B: I think also, maybe, reacting to the public’s opinion.

JM: It also, yes. And I think in both cases, I think I would have wished for a bit more rational policy. But still, I think, by and large, I mean it is sometimes, by circles also in Germany, “oh, you’re giving up on climate change mitigation by phasing out nuclear power” – I disagree with that. I really think the way to go for renewables, that’s the thing. And it’s a lot cheaper, we see that. We see now how the price of renewals, how dramatically cheap they are for power production compared to others. And in a way that no one would have foreseen. And so I think that direction is very clear. Now, it’s only part of the issue. Transportation is hard, buildings are hard. But I would say, it’s also, part of the argument is political. I think that if we don’t even manage for power production, for electrical power, then how are we going… if we don’t solve the relatively easy problem, how do we solve the harder one? So it’s also part of creating a momentum. Now, that is not an economic argument, that is not… this is really a political argument to say “let us build a success story”, to say “okay, look, we can do it”. Okay. A – we can do it, and b –  we’re not suffering by doing it, we’re actually doing fine by doing it. And I think we need those, sort of, success stories. Because if we don’t have them, if prevention of further climate change is being perceived as just a sacrifice, just something you don’t want to do it but you have to, then it’s not going to work. Because no one is playing a sacrificial lamb for the whole world, it’s not going to happen. We know it, there’s plenty of empirical evidence that people are not willing to do that. And so I think these kind of success stories and saying, “look, we manage a transformation of part of what we do and we’re doing well doing that”. I think that that’s the way to go.
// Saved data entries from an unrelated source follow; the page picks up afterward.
Lemma legacy_countBody_index s text i char acc :
  text !! i = Some char →
  (i ≤ (countBody s text i char acc).1)%nat.
Proof.
  intros Hi. unfold countBody.
  repeat (case_match; cbn [fst]; try done).
  all: rewrite (drop_S _ _ _ Hi); cbn [wordEnd].
  all: match goal with
       | H : _ && test englishRegex [_] = true |- _ =>
           apply andb_true_iff in H as [_ ->]
       end.
  all: pose proof (wordEnd_ge (drop (S i) text) (S i)); lia.
Qed.

Lemma legacy_countBody_words s text i char acc :
  countsWords s acc → countsWords s (countBody s text i char acc).2.
Proof.
  unfold countsWords. intros (Hw & Hon & Hoff). unfold countBody.
  repeat (case_match; cbn [snd r_english r_words]); split_and!;
    try done; try lia; try congruence;
    intros Hs; first [specialize (Hon Hs) | specialize (Hoff Hs)]; lia.
Qed.

Lemma legacy_countLoop s text fuel :
  ∀ i acc,
    (length text ≤ i + fuel)%nat →
    countsWords s acc →
    ∃ r, countLoop s text fuel i acc = Some r ∧ countsWords s r.
Proof.
  induction fuel as [|fuel IH]; intros i acc Hlen Hacc; cbn [countLoop].
  - destruct (text !! i) eqn:Hi; [|by exists acc].
    apply lookup_lt_Some in Hi. lia.
  - destruct (text !! i) as [char|] eqn:Hi; [|by exists acc].
    pose proof (legacy_countBody_index s text i char acc Hi) as Hge.
    pose proof (legacy_countBody_words s text i char acc Hacc) as Hw.
    destruct (countBody s text i char acc) as [i' acc']. cbn [fst snd] in *.
    apply IH; [lia|done].
Qed.

(** X26.  The classifier of the single-file plugin returns on every text,
    and its [english] counter counts runs of letters, not letters: with word
    counting on it always equals [words], and with word counting off
    [words] is 0. *)
Theorem legacy_english_counts_words (s : WordCountSettings) (text : list Z) :
  ∃ r, countCharacters s text = Some r
       ∧ 0 ≤ r_words r ≤ r_english r
       ∧ (showWordCount s = true → r_english r = r_words r)
       ∧ (showWordCount s = false → r_words r = 0).
Proof.
  apply legacy_countLoop; [lia|]. unfold countsWords. by cbn.
Qed.

End LegacyClassifier.

Section QuoteLoop.
Import Js WordCountPlugin.

Lemma noMode_pastFrontmatter fe st i : noMode st → pastFrontmatter fe st i.
Proof. intros (_ & _ & ? & _). by left. Qed.

Lemma runOf_other text a i x :
  text !! i = Some x → x ≠ a → runOf text a i = 0%nat.
Proof.
  intros Hi Hx. unfold runOf. rewrite (drop_S _ _ _ Hi). cbn [takeWhile].
  by rewrite (proj2 (Z.eqb_neq x a)).
Qed.

(** A turn of the loop on a [>] at a line start, with no mode on: the index
    and the state stay as they are. *)
Lemma body_quote text fe i st :
  text !! i = Some 62 →
  atLineStart text i = true →
  noMode st →
  body text fe i 62 st = (i, st).
Proof.
  intros Hi Hstart (Hcode & Hinline & Hfront & Hhtml & Hmath). unfold body.
  rewrite Hcode, Hinline, Hfront, Hhtml, Hmath, Hstart.
  change (62 =? ch "$") with false. change (62 =? ch "`") with false.
  change (62 =? ch "<") with false. change (62 =? ch "[") with false.
  change (62 =? ch "!") with false. change (62 =? ch "#") with false.
  change (62 =? ch ">") with true.
  cbn [andb orb negb].
  by rewrite (runOf_other text (ch " ") i 62 Hi), Nat.add_0_r.
Qed.

Lemma scan_quote text fe i st fuel :
  text !! i = Some 62 →
  atLineStart text i = true →
  noMode st →
  scan text fe fuel i st = None.
Proof.
  intros Hi Hstart Hst. induction fuel as [|fuel IH]; cbn [scan]; rewrite Hi;
    [done|].
  by rewrite body_quote.
Qed.

(** More turns do not change a result. *)
Lemma scan_more_fuel text fe fuel k :
  ∀ i st r,
    scan text fe fuel i st = Some r → scan text fe (fuel + k) i st = Some r.
Proof.
  induction fuel as [|fuel IH]; intros i st r; cbn [scan Nat.add].
  - destruct (text !! i) eqn:Hi; [done|]. intros [= <-].
    destruct k; cbn [scan]; by rewrite Hi.
  - destruct (text !! i) as [x|]; [|done].
    destruct (body text fe i x st) as [i' st']. apply IH.
Qed.

(** A turn of the loop on an ordinary code unit, with no mode on: the code
    unit is copied. *)
Lemma body_ordinary text fe i x st :
  ordinary x → noMode st →
  body text fe i x st = (S i, pushChar st x).
Proof.
  intros Hx (Hcode & Hinline & Hfront & Hhtml & Hmath). unfold body.
  rewrite Hcode, Hinline, Hfront, Hhtml, Hmath.
  unfold ordinary in Hx.
  assert (Hne : ∀ a, ch a ∈ str "$`<[!#>-*+|" → (x =? ch a) = false).
  { intros a Ha. apply Z.eqb_neq. by intros ->. }
  rewrite !Hne by (vm_compute; repeat constructor).
  done.
Qed.
(** [isinstance(e, StoreError)] *)
Definition is_StoreError (e : exn) : bool :=
  match e with
  | ValueError _ => false
  | _ => true
  end.

Inductive result (A : Type) :=
| Return (a : A)
| Raise (e : exn).
Arguments Return {A} a.
Arguments Raise {A} e.

(** ** Leaf classes *)

Module Product.
Record t := mk { name : string; price : float; quantity : Z }.

Definition with_price (p : t) (x : float) : t :=
  {| name := name p; price := x; quantity := quantity p |}.
Definition with_quantity (p : t) (q : Z) : t :=
  {| name := name p; price := price p; quantity := q |}.
End Product.

Module Worker.
Record t := mk { name : string; role : string }.
End Worker.

Module Customer.
Record t := mk { name : string; email : string }.
End Customer.

(** ** The element tree built by the markup exporter *)

(** An [Element] object of [xml.etree.ElementTree]: the attributes in the
    order of the keyword arguments, and references to the child elements. *)
Record ElementObj := mkElement {
  tag : string;
  attrib : list (string * string);
  children : list loc
}.

(** The tree that is read off the element objects when the document is
    written. *)
Inductive xml_tree :=
| Node (tag : string) (attrib : list (string * string)) (children : list xml_tree).

Definition node_tag (t : xml_tree) : string := let 'Node g _ _ := t in g.
Definition node_attrib (t : xml_tree) : list (string * string) := let 'Node _ a _ := t in a.
Definition node_children (t : xml_tree) : list xml_tree := let 'Node _ _ c := t in c.

(** All the tags of a tree, root first. *)
Fixpoint tags (t : xml_tree) : list string :=
  let 'Node g _ cs := t in g :: concat (map tags cs).

(** ** Heap *)

(** What a file holds after an export: the value handed to [json.dump], or
    the tree handed to [ElementTree.write].  The byte-level serialisation is
    done by the Python standard library. *)
Inductive document :=
| JsonDoc (data : pyval)
| XmlDoc (root : xml_tree).

Record Heap := mkHeap {
  objs : gmap loc Product.t;          (* Product objects *)
  plists : gmap loc (list loc);       (* list objects holding Product references *)
  wlists : gmap loc (list Worker.t);  (* list objects holding Workers *)
  elems : gmap loc ElementObj;        (* Element objects of xml.etree *)
  files : gmap string document        (* the file system, by file name *)
}.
B: Yeah, so you think that using wind, solar, I guess those would be the two main renewable energy sources that you could use here, in Germany, you think that yeah, in the upcoming years that would be the best solution to get to net zero?

JM: Yes, absolutely. 

B: And you also think that it would be possible for Germany to get to net zero just. Or would we still need to be using natural gas? Just because solar and wind don’t give you constant energy supplies.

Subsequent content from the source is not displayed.